Originally Posted by SuperFemme (Post 126194)
for the most part my kids are really good, but sometimes they can work my brain injury in their favor. it makes me insane.
truthfully it makes me insane because i am never sure who is right. i can swear i said be home at midnite and the teen will stare at me defiantly and swear i didn't give a time.
mostly, i write important things down, but sometimes it is crazy making. the good news is that 98% of the time they are super protective of me.
it's been a long road to that point.

It's been a long road, but with you, they KNOW where the sides of the road are!
Me, well, I tend to give them the benefit of the doubt.
That's why we have such a great sense of balance in our home.
THAT is an awesome gift to give our children.
I'm soooo happy you are such a GREAT Mommy.
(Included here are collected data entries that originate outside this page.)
(** ** Subtraction *)

Lemma SubtractLimbs_loop_spec b l k : (b = 0 \/ b = 1) -> limbs_ok l -> limbs_ok k -> length l = length k ->
  let r := SubtractLimbs_loop b l k in
  limbs_ok r /\ length r = length l /\
  exists c, (c = 0 \/ c = 1) /\ eval r = eval l - eval k - b + c * base ^ Z.of_nat (length l).
Proof.
  intros Hb Hl. revert b k Hb. induction Hl as [| x l Hx Hl IH]; intros b [| y k] Hb Hk E; try done.
  { split; [constructor |]. split; [done |]. exists b. split; [done |]. cbn. lia. }
  apply list.Forall_cons in Hk as [Hy Hk]. cbn [length] in E. injection E as E.
  unfold in_width in Hx, Hy. rewrite pow2_65536 in Hx, Hy. cbn [SubtractLimbs_loop].
  rewrite (uadd_small 32) by widths. cbv zeta.
  assert (Hstep : forall c x', (c = 0 \/ c = 1) -> in_width 16 x' -> x' = x - y - b + c * base ->
    let r := x' :: SubtractLimbs_loop c l k in
    limbs_ok r /\ length r = length (x :: l) /\ exists c, (c = 0 \/ c = 1) /\
      eval r = eval (x :: l) - eval (y :: k) - b + c * base ^ Z.of_nat (length (x :: l))).
  { intros c x' Hc Wx Ex. destruct (IH c k Hc Hk E) as (I1 & I2 & c' & I3 & I4). split; [by constructor |].
    split; [by cbn; rewrite I2 |]. exists c'. split; [done |]. cbn [length].
    rewrite !eval_cons, I4, Nat2Z.inj_succ, Z.pow_succ_r by lia. lia. }
  destruct (Z.ltb_spec x (y + b)).
  - rewrite (uadd_small 32), (usub_small 32), wrap_small by widths. apply Hstep; [by right | widths | unfold base; lia].
  - rewrite (usub_small 32), wrap_small by widths. apply Hstep; [by left | widths | lia].
Qed.

Lemma SubtractLimbs_spec l k : limbs_ok l -> limbs_ok k -> length l = length k -> eval k <= eval l ->
  let r := SubtractLimbs l k in limbs_ok r /\ length r = length l /\ eval r = eval l - eval k.
Proof.
  intros Hl Hk E Hle. destruct (SubtractLimbs_loop_spec 0 l k (or_introl eq_refl) Hl Hk E) as (H1 & H2 & c & Hc & H3).
  split; [done |]. split; [done |]. fold (SubtractLimbs l k) in *.
  pose proof (eval_bound _ H1) as B1. pose proof (eval_bound _ Hl) as B2. pose proof (eval_bound _ Hk) as B3.
  rewrite H2 in B1. set (w := base ^ Z.of_nat (length l)) in *. destruct Hc as [-> | ->]; lia.
Qed.

(** ** Carries *)

(** Limbs that do not overflow when carries are added. *)
Definition wide_ok (bound : Z) (l : list Z) : Prop := Forall (fun x => 0 <= x < bound) l.

Lemma CarryPass_spec carry l : 0 <= carry < 2 ^ 48 -> wide_ok (2 ^ 63) l ->
  let x := CarryPass carry l in
  limbs_ok x.1 /\ length x.1 = length l /\ 0 <= x.2 < 2 ^ 48 /\
  eval x.1 + x.2 * base ^ Z.of_nat (length l) = eval l + carry.
Proof.
  intros Hc Hl. revert carry Hc. induction Hl as [| v l Hv Hl IH]; intros carry Hc.
  { cbn. split; [constructor |]. split; [done |]. lia. }
  cbn [CarryPass]. rewrite uadd_small by (unfold in_width; lia). cbv zeta.
  rewrite (Z.shiftr_div_pow2 _ 16), (land_mask _ 16) by lia.
  assert (Hc' : 0 <= (v + carry) / 2 ^ 16 < 2 ^ 48).
  { split; [apply Z.div_pos; lia | apply Z.div_lt_upper_bound; lia]. }
  destruct (IH _ Hc') as (I1 & I2 & I3 & I4). destruct (CarryPass ((v + carry) / 2 ^ 16) l) as [l' hw].
  cbn [fst snd] in *. split; [| split; [by cbn; rewrite I2 | split; [done |]]].
  - constructor; [| done]. unfold in_width. apply Z.mod_pos_bound. lia.
  - cbn [length]. rewrite !eval_cons, Nat2Z.inj_succ, Z.pow_succ_r by lia.
    pose proof (Z.div_mod (v + carry) (2 ^ 16) ltac:(lia)). change (2 ^ 16) with base in *. nia.
Qed.

Lemma AddLow_spec inc l : l <> [] -> limbs_ok l -> 0 <= inc < 2 ^ 62 ->
  wide_ok (2 ^ 63) (AddLow inc l) /\ length (AddLow inc l) = length l /\ eval (AddLow inc l) = eval l + inc.
Proof.
  destruct l as [| x l]; [done |]. intros _ [Hx Hl]%list.Forall_cons Hi. unfold in_width in Hx. cbn [AddLow].
  rewrite uadd_small by (unfold in_width; lia). split; [| split; [done |]].
  - constructor; [lia |]. eapply List.Forall_impl; [| exact Hl]. intros y Hy. unfold in_width in Hy. lia.
  - rewrite !eval_cons. lia.
Qed.

Lemma wide_bound B l : wide_ok B l -> 0 <= eval l /\ eval l * (base - 1) <= (B - 1) * (base ^ Z.of_nat (length l) - 1).
Proof.
  induction 1 as [| x l Hx Hl IH]; [cbn; lia |]. cbn [length]. rewrite eval_cons, Nat2Z.inj_succ, Z.pow_succ_r by lia.
  unfold base in *. nia.
Qed.

Lemma top_limb l : length l = 16%nat -> limbs_ok l ->
  let hb := Z.shiftr (nth 15 l 0) 15 in
  (hb = 0 \/ hb = 1) /\ hb = eval l / 2 ^ 255 /\
  limbs_ok (<[15%nat := Z.land (nth 15 l 0) kTopLimbMask]> l) /\
  eval (<[15%nat := Z.land (nth 15 l 0) kTopLimbMask]> l) = eval l - hb * 2 ^ 255.
Proof.
  intros El Hl. pose proof (take_S_eval 15 l ltac:(lia)) as Ev. rewrite take_ge in Ev by lia.
  pose proof (eval_bound (take 15 l) (Forall_take _ _ _ Hl)) as Bl. rewrite length_take_le in Bl by lia.
  assert (Hx : in_width 16 (nth 15 l 0)).
  { destruct (lookup_lt_is_Some_2 l 15%nat ltac:(lia)) as [x Hx]. rewrite (nth_lookup_Some _ _ 0 _ Hx).
    by apply (Forall_lookup_1 _ _ _ _ Hl Hx). }
  set (x := nth 15 l 0) in *. unfold in_width in Hx. cbv zeta. rewrite eval_insert by lia. fold x.
  change kTopLimbMask with (2 ^ 15 - 1). rewrite land_mask, Z.shiftr_div_pow2 by lia.
  pose proof (Z.div_mod x (2 ^ 15) ltac:(lia)) as Dx. pose proof (Z.mod_pos_bound x (2 ^ 15) ltac:(lia)) as Mx.
  change (base ^ Z.of_nat 15) with (2 ^ 240) in *.
  assert (Hhb : x / 2 ^ 15 = 0 \/ x / 2 ^ 15 = 1).
  { rewrite pow2_65536 in Hx. change (2 ^ 15) with 32768 in *. lia. }
  split; [done |]. split; [| split].
  - apply (Z.div_unique_pos _ _ _ (eval (take 15 l) + 2 ^ 240 * (x mod 2 ^ 15))); lia.
  - apply Forall_insert; [done |]. unfold in_width. lia.
  - lia.
Qed.

(** One round: it ends, or it takes a multiple of the prime away. *)
Lemma Reduce_round n l : length l = 16%nat -> wide_ok (2 ^ 63) l ->
  (exists r, Reduce_loop (S n) l = Some r /\ limbs_ok r /\ length r = 16%nat /\ eval r < 2 ^ 255 /\ eval r = eval l) \/
  (exists l', Reduce_loop (S n) l = Reduce_loop n l' /\ length l' = 16%nat /\ wide_ok (2 ^ 63) l' /\
    let k := eval l / 2 ^ 256 in
    if 1 <=? k then eval l' = eval l - k * (2 * p) /\ eval l' < 2 ^ 256 + 38 * k
    else 2 ^ 255 <= eval l < 2 ^ 256 /\ eval l' = eval l - p).
Proof.
  intros El Hl. destruct (CarryPass_spec 0 l ltac:(lia) Hl) as (H1 & H2 & H3 & H4). cbn [Reduce_loop].
  destruct (CarryPass 0 l) as [v hw]. cbn [fst snd] in *. rewrite El in H2, H4. rewrite Z.add_0_r in H4.
  change (base ^ Z.of_nat 16) with (2 ^ 256) in H4. pose proof (eval_16 v H1 H2) as Bv.
  assert (Ek : eval l / 2 ^ 256 = hw) by (symmetry; apply (Z.div_unique_pos _ _ _ (eval v)); lia). rewrite Ek.
  assert (Hne : v <> []) by (intros ->; done). unfold p.
  destruct (Z.eqb_spec hw 0) as [-> | Hw]; cbn [negb].
  - destruct (top_limb v H2 H1) as (Hb & Eb & H5 & H6). set (hb := Z.shiftr (nth 15 v 0) 15) in *.
    set (v' := <[15%nat := _]> v) in *. assert (L' : length v' = 16%nat) by (unfold v'; by rewrite length_insert).
    assert (Hne' : v' <> []) by (intros E; by rewrite E in L').
    assert (Dv : 2 ^ 255 * hb <= eval v < 2 ^ 255 * hb + 2 ^ 255).
    { pose proof (Z.div_mod (eval v) (2 ^ 255) ltac:(lia)). pose proof (Z.mod_pos_bound (eval v) (2 ^ 255) ltac:(lia)). lia. }
    destruct Hb as [Hb | Hb]; rewrite Hb in *; cbn [Z.eqb negb].
    + left. exists v'. split; [done |]. split; [done |]. split; [done |]. lia.
    + right. destruct (AddLow_spec (u64 (19 * 1)) v' Hne' H5 ltac:(rewrite wrap_small by widths; lia)) as (A1 & A2 & A3).
      exists (AddLow (u64 (19 * 1)) v'). split; [done |]. split; [lia |]. split; [done |]. cbn [Z.leb Z.compare].
      rewrite A3, H6, wrap_small by widths. lia.
  - right. assert (W : u64 (38 * hw) = 38 * hw) by (apply wrap_small; unfold in_width; lia). rewrite W.
    destruct (AddLow_spec (38 * hw) v Hne H1 ltac:(lia)) as (A1 & A2 & A3).
    exists (AddLow (38 * hw) v). split; [done |]. split; [lia |]. split; [done |]. cbv zeta.
    rewrite (proj2 (Z.leb_le 1 hw)) by lia. lia.
Qed.

Definition round_bound (n : nat) : Z :=
  match n with
  | 0%nat => 0 | 1%nat => 2 ^ 255 | 2%nat => 2 ^ 255 + 19 | 3%nat => 2 ^ 256 + 2 ^ 37 | _ => 2 ^ 256 * 2 ^ 31
  end.

(** The loop ends within four rounds, with the same number modulo the prime. *)
Lemma Reduce_loop_ends n l : (n <= 4)%nat -> length l = 16%nat -> wide_ok (2 ^ 63) l -> eval l < round_bound n ->
  forall extra, exists r, Reduce_loop (n + extra) l = Some r /\ limbs_ok r /\ length r = 16%nat /\ eval r < 2 ^ 255 /\
    eval r mod p = eval l mod p.
Proof.
  revert l. induction n as [| n IH]; intros l Hn El Hl Hb extra.
  { pose proof (proj1 (wide_bound _ _ Hl)). cbn in Hb. lia. }
  pose proof (proj1 (wide_bound _ _ Hl)) as Hpos. cbn [Nat.add].
  destruct (Reduce_round (n + extra) l El Hl) as [(r & E & R1 & R2 & R3 & R4) | (l' & E & L1 & L2 & L3)].
  { exists r. do 4 (split; [done |]). by rewrite R4. }
  rewrite E. pose proof (proj1 (wide_bound _ _ L2)) as Hpos'.
  assert (Hk : eval l' < round_bound n /\ eval l' mod p = eval l mod p).
  { set (k := eval l / 2 ^ 256) in *. pose proof (Z.div_mod (eval l) (2 ^ 256) ltac:(lia)) as D. fold k in D.
    pose proof (Z.mod_pos_bound (eval l) (2 ^ 256) ltac:(lia)) as M. cbv zeta in L3.
    destruct (Z.leb_spec 1 k).
    - destruct L3 as [L3 L4]. split.
      + assert (k < 2 ^ 31) by (do 4 (destruct n as [| n]; [cbn [round_bound] in *; lia |]); lia).
        destruct n as [| [| [| [| n]]]]; cbn [round_bound] in *; unfold p in *; lia.
      + rewrite L3. replace (eval l - k * (2 * p)) with (eval l + - (k * 2) * p) by lia. apply Z.mod_add. done.
    - destruct L3 as [L3 L4]. split.
      + unfold p in L4. destruct n as [| [| [| [| n]]]]; cbn [round_bound] in *; lia.
      + rewrite L4. replace (eval l - p) with (eval l + -1 * p) by lia. apply Z.mod_add. done. }
  destruct (IH l' ltac:(lia) L1 L2 (proj1 Hk) extra) as (r & R & R1 & R2 & R3 & R4). exists r.
  split; [done |]. split; [done |]. split; [done |]. split; [done |]. rewrite R4. apply Hk.
Qed.

(** ** Reduction *)

Lemma limbs_ok_wide B l : 2 ^ 16 <= B -> limbs_ok l -> wide_ok B l.
Proof. intros HB. apply List.Forall_impl. intros x Hx. unfold in_width in Hx. lia. Qed.

Lemma wide_ok_weaken A B l : A <= B -> wide_ok A l -> wide_ok B l.
Proof. intros HB. apply List.Forall_impl. intros x Hx. lia. Qed.

Lemma wide_ok_zeros B n : 0 < B -> wide_ok B (repeat 0 n).
Proof. intros HB. induction n as [| n IH]; constructor; [lia | exact IH]. Qed.

Lemma limbs_ok_u16 l : limbs_ok l -> List.map u16 l = l.
Proof. induction 1 as [| x l Hx Hl IH]; [done |]. cbn [List.map]. by rewrite IH, wrap_small. Qed.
SuperFemme 06-09-2010 06:03 PM

Quote:

Originally Posted by Plato (Post 126396)
It's been a long road, but with you, they KNOW where the sides of the road are!
Me, well, I tend to give them the benefit of the doubt.
That's why we have such a great sense of balance in our home.
THAT is an awesome gift to give our children.
I'm soooo happy you are such a GREAT Mommy.

Are you saying I am the meanie poo poo?

Damn skippy I am. I can always count on you to make me feel like I am a good Mommy. Even when I'm not because I want to murder little people.

Delish 06-10-2010 12:04 PM

Where I lived on the MS/TN line, my job went down to p/t and after trying to find something else to supplement my income, I gave in and found a job and moved back to my mothers in Alabama. At first I looked at it as if it was a sign from God that I needed to be back where I said I would NEVER live again, to help my mother take care of my grandmother with Alzheimers. What I didn't know is that 1 1/2 months after being here my mother would have to take care of me.

I have always been a healthy, adrenaline junkie that LOVED stress, workaholic to I can't make plans with anyone because I don't know from day to day how I am going to feel. At first, my symptoms was MAJOR chronic fatigue and then things progressed. Long story short as I do not want to bore anyone, they are pretty sure it's Lupus. I have seen some good Dr's here and some BAD ones. I actually had one to tell me that it was Fibro/Chronic Fatigue because he just didn't know what else it could be.

I have , in the past, tested positive for Lupus but had other things going on at the time and dismissed the findings. This time I can't. Because of emotional stress, I found myself with a week long stay in the hospital 2 weeks ago. I am TRYING to adjust myself with this new life and think of it as some kind of blessing. So far I am not liking it too much :(

Does anyone else on the site have Lupus?

And btw...I am loving reading everyone's stories :)

Plato 06-11-2010 10:18 AM

Quote:

Originally Posted by SuperFemme (Post 126639)
Are you saying I am the meanie poo poo?
Damn skippy I am. I can always count on you to make me feel like I am a good Mommy. Even when I'm not because I want to murder little people.

It's not that you're mean, it's more that you speak their hidden "language". Yano the emotional undertones. I hear the words and deciper those instead of the 'feelings' that are driving them. Admittedly, my listening skills have greatly improved these last 4 years.
THANK YOU for that!

p.s. Thanks for helping me wash the skunk smell off the Dark Horse this morning.
:clap:

SuperFemme 06-11-2010 11:02 AM

Quote:

Originally Posted by Plato (Post 127755)
It's not that you're mean, it's more that you speak their hidden "language". Yano the emotional undertones. I hear the words and deciper those instead of the 'feelings' that are driving them. Admittedly, my listening skills have greatly improved these last 4 years.
THANK YOU for that!

p.s. Thanks for helping me wash the skunk smell off the Dark Horse this morning.
:clap:


I can't smell the skunk,, but it feels dirty still. Gross. Gross. Gross.